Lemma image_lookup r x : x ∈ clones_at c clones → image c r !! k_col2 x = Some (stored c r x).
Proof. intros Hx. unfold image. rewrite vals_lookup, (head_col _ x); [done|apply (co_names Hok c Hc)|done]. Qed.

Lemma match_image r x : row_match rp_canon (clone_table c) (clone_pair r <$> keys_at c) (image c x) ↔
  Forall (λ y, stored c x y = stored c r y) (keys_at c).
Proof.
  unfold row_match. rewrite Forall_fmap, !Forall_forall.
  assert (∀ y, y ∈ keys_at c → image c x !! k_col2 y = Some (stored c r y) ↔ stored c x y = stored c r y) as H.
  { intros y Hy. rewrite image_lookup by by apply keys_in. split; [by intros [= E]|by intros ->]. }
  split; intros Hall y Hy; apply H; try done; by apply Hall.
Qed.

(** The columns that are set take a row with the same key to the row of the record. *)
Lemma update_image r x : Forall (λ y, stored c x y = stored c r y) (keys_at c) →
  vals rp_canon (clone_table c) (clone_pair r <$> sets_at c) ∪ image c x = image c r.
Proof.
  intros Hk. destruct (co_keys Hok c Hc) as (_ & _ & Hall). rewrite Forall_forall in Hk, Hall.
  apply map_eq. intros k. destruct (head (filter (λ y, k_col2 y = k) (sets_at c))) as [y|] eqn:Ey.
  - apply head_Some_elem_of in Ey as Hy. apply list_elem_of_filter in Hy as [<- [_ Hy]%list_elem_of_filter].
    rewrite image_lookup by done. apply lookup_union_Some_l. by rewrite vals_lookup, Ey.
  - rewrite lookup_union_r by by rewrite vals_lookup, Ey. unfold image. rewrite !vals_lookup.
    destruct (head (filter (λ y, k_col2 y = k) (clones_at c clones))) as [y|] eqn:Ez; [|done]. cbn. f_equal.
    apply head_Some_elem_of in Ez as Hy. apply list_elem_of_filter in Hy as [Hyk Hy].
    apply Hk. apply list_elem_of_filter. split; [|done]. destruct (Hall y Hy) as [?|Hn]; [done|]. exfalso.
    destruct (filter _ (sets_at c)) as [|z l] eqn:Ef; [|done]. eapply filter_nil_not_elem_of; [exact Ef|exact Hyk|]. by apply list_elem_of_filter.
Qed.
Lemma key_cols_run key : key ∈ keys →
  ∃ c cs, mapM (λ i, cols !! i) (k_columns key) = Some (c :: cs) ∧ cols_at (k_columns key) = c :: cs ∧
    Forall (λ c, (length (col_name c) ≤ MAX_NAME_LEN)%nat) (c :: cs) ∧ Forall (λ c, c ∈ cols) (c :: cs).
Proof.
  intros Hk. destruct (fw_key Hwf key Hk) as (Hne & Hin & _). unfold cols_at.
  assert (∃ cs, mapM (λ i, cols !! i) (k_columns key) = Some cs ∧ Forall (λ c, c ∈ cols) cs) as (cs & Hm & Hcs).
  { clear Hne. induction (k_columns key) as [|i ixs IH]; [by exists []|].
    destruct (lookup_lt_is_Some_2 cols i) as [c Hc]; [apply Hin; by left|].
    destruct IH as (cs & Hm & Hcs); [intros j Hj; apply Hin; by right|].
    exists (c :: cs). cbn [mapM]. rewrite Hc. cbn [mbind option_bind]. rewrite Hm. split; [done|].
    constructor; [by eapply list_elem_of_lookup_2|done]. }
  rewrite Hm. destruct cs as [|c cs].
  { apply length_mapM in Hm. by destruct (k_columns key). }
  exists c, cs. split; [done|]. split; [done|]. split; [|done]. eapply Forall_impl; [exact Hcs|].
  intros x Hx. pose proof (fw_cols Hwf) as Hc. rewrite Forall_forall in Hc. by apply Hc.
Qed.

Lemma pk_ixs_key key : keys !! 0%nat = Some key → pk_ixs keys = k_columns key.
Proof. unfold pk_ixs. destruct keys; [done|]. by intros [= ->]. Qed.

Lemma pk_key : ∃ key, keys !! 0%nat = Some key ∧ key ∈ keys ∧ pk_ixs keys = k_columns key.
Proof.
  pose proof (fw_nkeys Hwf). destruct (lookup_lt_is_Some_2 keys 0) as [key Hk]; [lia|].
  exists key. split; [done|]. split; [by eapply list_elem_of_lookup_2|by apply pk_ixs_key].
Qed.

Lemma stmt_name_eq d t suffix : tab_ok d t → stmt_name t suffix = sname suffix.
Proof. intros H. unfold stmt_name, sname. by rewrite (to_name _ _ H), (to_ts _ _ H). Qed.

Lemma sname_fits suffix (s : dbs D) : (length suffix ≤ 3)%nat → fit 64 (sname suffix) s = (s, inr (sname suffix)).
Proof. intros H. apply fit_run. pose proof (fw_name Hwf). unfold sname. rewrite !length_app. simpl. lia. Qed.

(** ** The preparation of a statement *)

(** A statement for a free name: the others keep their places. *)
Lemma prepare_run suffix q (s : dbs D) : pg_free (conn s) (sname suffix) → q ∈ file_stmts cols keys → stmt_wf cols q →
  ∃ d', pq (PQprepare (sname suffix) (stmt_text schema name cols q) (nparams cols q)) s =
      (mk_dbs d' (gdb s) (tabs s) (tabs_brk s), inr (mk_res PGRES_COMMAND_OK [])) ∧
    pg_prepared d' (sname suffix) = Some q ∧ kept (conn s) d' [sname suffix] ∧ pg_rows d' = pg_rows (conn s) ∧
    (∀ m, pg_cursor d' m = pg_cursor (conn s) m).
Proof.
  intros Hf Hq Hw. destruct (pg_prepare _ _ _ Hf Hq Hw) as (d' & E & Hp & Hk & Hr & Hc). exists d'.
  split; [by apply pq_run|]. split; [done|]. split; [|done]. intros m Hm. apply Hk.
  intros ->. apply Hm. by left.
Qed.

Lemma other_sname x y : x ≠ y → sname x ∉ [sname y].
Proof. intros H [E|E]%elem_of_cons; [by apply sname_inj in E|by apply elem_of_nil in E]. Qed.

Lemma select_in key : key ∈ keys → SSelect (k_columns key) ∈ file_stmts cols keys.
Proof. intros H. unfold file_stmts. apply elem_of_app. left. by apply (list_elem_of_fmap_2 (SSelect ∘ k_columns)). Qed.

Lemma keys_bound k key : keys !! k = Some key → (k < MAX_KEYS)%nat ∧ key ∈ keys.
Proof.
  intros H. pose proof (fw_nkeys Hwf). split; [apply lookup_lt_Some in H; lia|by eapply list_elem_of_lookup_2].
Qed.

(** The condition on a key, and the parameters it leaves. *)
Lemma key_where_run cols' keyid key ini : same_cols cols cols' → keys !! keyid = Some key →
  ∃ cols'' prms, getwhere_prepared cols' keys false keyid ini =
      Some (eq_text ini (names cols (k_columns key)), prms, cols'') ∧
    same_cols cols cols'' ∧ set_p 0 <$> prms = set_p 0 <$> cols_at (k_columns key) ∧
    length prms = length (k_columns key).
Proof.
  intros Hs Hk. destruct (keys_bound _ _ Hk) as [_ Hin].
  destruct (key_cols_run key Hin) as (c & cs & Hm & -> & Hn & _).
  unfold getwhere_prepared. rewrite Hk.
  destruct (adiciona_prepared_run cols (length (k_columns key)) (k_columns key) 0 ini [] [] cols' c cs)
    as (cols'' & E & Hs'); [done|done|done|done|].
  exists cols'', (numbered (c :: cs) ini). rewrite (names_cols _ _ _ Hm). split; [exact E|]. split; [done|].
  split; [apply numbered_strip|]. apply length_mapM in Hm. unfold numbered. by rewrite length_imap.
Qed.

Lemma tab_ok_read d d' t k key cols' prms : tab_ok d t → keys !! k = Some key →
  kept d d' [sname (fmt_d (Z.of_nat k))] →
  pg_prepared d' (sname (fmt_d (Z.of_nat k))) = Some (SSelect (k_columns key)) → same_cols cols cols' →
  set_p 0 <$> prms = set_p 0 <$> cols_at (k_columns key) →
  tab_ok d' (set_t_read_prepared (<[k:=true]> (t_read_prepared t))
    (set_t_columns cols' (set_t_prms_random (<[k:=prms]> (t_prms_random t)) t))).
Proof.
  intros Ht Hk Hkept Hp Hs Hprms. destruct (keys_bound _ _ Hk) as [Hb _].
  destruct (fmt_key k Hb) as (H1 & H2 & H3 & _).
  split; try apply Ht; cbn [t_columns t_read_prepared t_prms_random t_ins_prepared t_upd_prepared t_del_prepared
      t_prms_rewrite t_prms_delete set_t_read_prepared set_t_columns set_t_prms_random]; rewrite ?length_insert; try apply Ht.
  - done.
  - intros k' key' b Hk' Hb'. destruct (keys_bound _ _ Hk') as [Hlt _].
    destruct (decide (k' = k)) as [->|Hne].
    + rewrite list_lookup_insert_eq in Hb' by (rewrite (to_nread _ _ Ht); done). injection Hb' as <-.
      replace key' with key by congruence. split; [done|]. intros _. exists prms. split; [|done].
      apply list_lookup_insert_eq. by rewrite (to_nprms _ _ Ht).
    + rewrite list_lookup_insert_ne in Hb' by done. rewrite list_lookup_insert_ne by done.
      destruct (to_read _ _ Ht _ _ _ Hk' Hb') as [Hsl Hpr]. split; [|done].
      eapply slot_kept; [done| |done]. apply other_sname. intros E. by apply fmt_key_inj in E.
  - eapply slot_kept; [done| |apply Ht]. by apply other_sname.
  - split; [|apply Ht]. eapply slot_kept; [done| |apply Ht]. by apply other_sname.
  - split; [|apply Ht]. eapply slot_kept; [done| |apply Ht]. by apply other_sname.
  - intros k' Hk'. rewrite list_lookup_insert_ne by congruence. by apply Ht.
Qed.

----------------------------------------

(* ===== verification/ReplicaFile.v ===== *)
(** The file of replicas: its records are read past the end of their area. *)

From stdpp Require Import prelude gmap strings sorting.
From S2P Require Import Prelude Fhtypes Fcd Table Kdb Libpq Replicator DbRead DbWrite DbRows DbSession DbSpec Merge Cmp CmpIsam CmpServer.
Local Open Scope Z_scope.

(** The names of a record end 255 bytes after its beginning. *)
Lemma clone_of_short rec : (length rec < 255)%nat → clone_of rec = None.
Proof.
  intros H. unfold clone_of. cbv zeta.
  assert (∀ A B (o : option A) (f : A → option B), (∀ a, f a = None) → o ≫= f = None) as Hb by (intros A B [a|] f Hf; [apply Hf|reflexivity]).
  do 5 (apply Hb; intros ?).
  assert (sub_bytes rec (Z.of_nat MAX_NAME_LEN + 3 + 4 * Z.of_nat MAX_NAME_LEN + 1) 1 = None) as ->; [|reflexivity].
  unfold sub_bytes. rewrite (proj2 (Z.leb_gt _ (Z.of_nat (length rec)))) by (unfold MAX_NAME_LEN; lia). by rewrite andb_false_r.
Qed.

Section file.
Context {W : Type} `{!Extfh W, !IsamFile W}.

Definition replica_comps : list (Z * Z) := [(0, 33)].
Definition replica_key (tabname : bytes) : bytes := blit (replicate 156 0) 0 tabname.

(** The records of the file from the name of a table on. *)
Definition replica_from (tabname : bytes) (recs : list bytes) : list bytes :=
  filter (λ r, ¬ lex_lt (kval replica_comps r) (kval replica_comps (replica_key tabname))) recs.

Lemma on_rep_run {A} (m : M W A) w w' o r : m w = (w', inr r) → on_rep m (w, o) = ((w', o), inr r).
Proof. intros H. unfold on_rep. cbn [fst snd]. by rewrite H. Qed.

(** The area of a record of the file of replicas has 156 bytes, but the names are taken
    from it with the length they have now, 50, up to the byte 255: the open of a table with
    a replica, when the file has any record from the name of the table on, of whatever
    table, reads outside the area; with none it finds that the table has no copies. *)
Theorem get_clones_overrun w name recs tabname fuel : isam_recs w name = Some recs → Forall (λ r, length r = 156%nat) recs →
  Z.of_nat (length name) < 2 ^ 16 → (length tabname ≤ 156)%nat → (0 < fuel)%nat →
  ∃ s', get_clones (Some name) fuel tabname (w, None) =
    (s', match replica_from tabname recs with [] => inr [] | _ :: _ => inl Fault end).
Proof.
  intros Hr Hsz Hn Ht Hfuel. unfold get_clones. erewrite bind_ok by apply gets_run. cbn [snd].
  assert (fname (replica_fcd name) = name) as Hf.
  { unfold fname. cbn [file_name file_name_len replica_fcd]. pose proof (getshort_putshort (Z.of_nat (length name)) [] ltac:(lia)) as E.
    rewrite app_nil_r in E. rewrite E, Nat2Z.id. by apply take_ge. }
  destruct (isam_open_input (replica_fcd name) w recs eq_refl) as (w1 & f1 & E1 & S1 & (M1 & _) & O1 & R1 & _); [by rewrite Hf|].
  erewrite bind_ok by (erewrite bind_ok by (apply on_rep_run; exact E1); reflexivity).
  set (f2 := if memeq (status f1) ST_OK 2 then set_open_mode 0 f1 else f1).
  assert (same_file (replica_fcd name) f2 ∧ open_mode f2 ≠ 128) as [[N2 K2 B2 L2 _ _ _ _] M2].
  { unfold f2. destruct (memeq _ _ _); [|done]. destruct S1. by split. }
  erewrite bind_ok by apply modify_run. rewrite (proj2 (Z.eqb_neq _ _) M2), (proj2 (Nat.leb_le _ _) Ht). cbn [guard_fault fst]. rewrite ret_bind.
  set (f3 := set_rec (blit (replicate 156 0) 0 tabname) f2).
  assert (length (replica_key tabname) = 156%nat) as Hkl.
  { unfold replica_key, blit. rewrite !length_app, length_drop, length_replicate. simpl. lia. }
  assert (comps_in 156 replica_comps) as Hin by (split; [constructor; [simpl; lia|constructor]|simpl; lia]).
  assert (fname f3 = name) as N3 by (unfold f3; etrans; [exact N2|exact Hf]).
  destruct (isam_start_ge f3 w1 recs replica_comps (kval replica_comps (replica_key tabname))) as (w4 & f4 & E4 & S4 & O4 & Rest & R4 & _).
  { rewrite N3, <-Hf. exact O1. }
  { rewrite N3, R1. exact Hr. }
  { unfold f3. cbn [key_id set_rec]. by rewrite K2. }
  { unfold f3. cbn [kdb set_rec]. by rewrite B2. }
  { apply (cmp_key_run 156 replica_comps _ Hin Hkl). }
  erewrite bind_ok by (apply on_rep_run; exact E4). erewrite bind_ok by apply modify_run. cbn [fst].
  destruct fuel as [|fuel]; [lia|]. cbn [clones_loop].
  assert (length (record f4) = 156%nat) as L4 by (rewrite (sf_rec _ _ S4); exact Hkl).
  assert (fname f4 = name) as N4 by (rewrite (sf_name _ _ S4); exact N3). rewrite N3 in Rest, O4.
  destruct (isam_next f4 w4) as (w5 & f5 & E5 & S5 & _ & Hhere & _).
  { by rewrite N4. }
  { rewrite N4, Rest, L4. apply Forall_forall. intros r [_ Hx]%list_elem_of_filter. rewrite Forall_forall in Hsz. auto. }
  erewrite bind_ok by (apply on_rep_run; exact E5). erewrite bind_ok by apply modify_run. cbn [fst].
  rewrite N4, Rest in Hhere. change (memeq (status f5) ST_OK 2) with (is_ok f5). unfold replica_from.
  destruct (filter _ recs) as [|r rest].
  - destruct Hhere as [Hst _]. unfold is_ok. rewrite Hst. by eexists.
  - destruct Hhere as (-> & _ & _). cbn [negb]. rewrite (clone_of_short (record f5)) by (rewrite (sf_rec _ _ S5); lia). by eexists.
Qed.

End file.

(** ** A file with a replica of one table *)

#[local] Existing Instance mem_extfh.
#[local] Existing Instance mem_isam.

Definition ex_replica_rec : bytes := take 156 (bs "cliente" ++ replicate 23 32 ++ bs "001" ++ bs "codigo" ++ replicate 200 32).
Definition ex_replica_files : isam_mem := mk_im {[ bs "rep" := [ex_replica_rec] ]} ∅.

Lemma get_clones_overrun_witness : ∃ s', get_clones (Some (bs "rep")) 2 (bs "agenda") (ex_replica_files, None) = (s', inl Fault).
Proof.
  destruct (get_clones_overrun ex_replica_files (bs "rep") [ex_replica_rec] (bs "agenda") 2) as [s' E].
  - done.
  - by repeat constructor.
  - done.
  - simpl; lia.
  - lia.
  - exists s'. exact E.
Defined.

----------------------------------------

__WHAT YOU SHOULD DO__: Retype the entries above exactly, but only from the line containing "Lemma image_lookup r" through the line containing "Lemma update_image r", both included.

__ANSWER__:
Lemma image_lookup r x : x ∈ clones_at c clones → image c r !! k_col2 x = Some (stored c r x).
Proof. intros Hx. unfold image. rewrite vals_lookup, (head_col _ x); [done|apply (co_names Hok c Hc)|done]. Qed.

Lemma match_image r x : row_match rp_canon (clone_table c) (clone_pair r <$> keys_at c) (image c x) ↔
  Forall (λ y, stored c x y = stored c r y) (keys_at c).
Proof.
  unfold row_match. rewrite Forall_fmap, !Forall_forall.
  assert (∀ y, y ∈ keys_at c → image c x !! k_col2 y = Some (stored c r y) ↔ stored c x y = stored c r y) as H.
  { intros y Hy. rewrite image_lookup by by apply keys_in. split; [by intros [= E]|by intros ->]. }
  split; intros Hall y Hy; apply H; try done; by apply Hall.
Qed.

(** The columns that are set take a row with the same key to the row of the record. *)
Lemma update_image r x : Forall (λ y, stored c x y = stored c r y) (keys_at c) →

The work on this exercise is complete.